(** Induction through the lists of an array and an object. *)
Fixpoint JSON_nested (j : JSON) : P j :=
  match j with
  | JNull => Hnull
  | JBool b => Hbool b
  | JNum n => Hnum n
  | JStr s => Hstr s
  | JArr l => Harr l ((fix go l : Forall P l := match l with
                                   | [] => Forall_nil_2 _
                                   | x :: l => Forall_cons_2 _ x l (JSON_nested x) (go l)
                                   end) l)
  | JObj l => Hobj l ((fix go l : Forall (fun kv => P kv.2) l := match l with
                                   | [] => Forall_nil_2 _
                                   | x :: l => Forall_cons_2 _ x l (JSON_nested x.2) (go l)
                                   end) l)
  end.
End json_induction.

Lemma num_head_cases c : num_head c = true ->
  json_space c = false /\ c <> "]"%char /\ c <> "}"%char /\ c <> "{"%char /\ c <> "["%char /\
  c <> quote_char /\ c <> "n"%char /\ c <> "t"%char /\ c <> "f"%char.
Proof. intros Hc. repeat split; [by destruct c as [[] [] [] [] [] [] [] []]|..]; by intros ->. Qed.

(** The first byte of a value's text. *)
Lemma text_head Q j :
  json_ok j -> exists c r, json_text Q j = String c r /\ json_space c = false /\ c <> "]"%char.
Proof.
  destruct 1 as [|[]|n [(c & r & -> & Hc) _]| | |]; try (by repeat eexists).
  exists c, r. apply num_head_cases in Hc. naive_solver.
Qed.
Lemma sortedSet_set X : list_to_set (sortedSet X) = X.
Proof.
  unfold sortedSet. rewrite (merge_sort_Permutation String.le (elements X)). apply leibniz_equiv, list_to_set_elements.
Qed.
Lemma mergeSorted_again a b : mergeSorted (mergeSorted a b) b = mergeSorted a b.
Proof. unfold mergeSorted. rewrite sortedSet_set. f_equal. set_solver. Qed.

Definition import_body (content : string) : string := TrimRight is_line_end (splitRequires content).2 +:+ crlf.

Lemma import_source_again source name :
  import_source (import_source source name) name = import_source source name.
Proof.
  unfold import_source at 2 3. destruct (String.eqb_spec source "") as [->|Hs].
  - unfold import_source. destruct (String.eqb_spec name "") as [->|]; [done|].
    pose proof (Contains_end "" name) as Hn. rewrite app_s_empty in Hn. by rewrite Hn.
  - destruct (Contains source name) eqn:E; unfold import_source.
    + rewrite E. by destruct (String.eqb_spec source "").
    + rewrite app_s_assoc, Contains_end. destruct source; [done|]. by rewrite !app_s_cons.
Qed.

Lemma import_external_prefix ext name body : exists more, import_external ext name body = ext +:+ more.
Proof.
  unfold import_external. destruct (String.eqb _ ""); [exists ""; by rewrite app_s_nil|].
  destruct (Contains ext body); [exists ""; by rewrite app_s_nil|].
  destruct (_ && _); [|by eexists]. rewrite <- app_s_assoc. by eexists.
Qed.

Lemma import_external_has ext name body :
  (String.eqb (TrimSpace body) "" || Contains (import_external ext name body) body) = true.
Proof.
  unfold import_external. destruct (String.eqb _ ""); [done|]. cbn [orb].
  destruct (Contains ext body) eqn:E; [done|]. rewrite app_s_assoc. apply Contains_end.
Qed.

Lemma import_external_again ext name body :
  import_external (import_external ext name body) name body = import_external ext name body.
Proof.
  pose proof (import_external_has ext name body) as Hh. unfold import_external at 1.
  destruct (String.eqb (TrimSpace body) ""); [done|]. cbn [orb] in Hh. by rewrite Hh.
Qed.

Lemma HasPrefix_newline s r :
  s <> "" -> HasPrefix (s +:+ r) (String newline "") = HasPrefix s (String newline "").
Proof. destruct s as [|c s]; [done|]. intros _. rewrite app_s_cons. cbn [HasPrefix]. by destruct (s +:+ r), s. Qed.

:::

Each line in the listing needs to be copied exactly.

Solved problem —
(** Induction through the lists of an array and an object. *)
Fixpoint JSON_nested (j : JSON) : P j :=
  match j with
  | JNull => Hnull
  | JBool b => Hbool b
  | JNum n => Hnum n
  | JStr s => Hstr s
  | JArr l => Harr l ((fix go l : Forall P l := match l with
                                   | [] => Forall_nil_2 _
                                   | x :: l => Forall_cons_2 _ x l (JSON_nested x) (go l)
                                   end) l)
  | JObj l => Hobj l ((fix go l : Forall (fun kv => P kv.2) l := match l with
                                   | [] => Forall_nil_2 _
                                   | x :: l => Forall_cons_2 _ x l (JSON_nested x.2) (go l)
                                   end) l)
  end.
End json_induction.

Lemma num_head_cases c : num_head c = true ->
  json_space c = false /\ c <> "]"%char /\ c <> "}"%char /\ c <> "{"%char /\ c <> "["%char /\
  c <> quote_char /\ c <> "n"%char /\ c <> "t"%char /\ c <> "f"%char.
Proof. intros Hc. repeat split; [by destruct c as [[] [] [] [] [] [] [] []]|..]; by intros ->. Qed.

(** The first byte of a value's text. *)
Lemma text_head Q j :
  json_ok j -> exists c r, json_text Q j = String c r /\ json_space c = false /\ c <> "]"%char.
Proof.
  destruct 1 as [|[]|n [(c & r & -> & Hc) _]| | |]; try (by repeat eexists).
  exists c, r. apply num_head_cases in Hc. naive_solver.
Qed.
Lemma sortedSet_set X : list_to_set (sortedSet X) = X.
Proof.
  unfold sortedSet. rewrite (merge_sort_Permutation String.le (elements X)). apply leibniz_equiv, list_to_set_elements.
Qed.
Lemma mergeSorted_again a b : mergeSorted (mergeSorted a b) b = mergeSorted a b.
Proof. unfold mergeSorted. rewrite sortedSet_set. f_equal. set_solver. Qed.

Definition import_body (content : string) : string := TrimRight is_line_end (splitRequires content).2 +:+ crlf.

Lemma import_source_again source name :
  import_source (import_source source name) name = import_source source name.
Proof.
  unfold import_source at 2 3. destruct (String.eqb_spec source "") as [->|Hs].
  - unfold import_source. destruct (String.eqb_spec name "") as [->|]; [done|].
    pose proof (Contains_end "" name) as Hn. rewrite app_s_empty in Hn. by rewrite Hn.
  - destruct (Contains source name) eqn:E; unfold import_source.
    + rewrite E. by destruct (String.eqb_spec source "").
    + rewrite app_s_assoc, Contains_end. destruct source; [done|]. by rewrite !app_s_cons.
Qed.

Lemma import_external_prefix ext name body : exists more, import_external ext name body = ext +:+ more.
Proof.
  unfold import_external. destruct (String.eqb _ ""); [exists ""; by rewrite app_s_nil|].
  destruct (Contains ext body); [exists ""; by rewrite app_s_nil|].
  destruct (_ && _); [|by eexists]. rewrite <- app_s_assoc. by eexists.
Qed.

Lemma import_external_has ext name body :
  (String.eqb (TrimSpace body) "" || Contains (import_external ext name body) body) = true.
Proof.
  unfold import_external. destruct (String.eqb _ ""); [done|]. cbn [orb].
  destruct (Contains ext body) eqn:E; [done|]. rewrite app_s_assoc. apply Contains_end.
Qed.

Lemma import_external_again ext name body :
  import_external (import_external ext name body) name body = import_external ext name body.
Proof.
  pose proof (import_external_has ext name body) as Hh. unfold import_external at 1.
  destruct (String.eqb (TrimSpace body) ""); [done|]. cbn [orb] in Hh. by rewrite Hh.
Qed.

Lemma HasPrefix_newline s r :
  s <> "" -> HasPrefix (s +:+ r) (String newline "") = HasPrefix s (String newline "").
Proof. destruct s as [|c s]; [done|]. intros _. rewrite app_s_cons. cbn [HasPrefix]. by destruct (s +:+ r), s. Qed.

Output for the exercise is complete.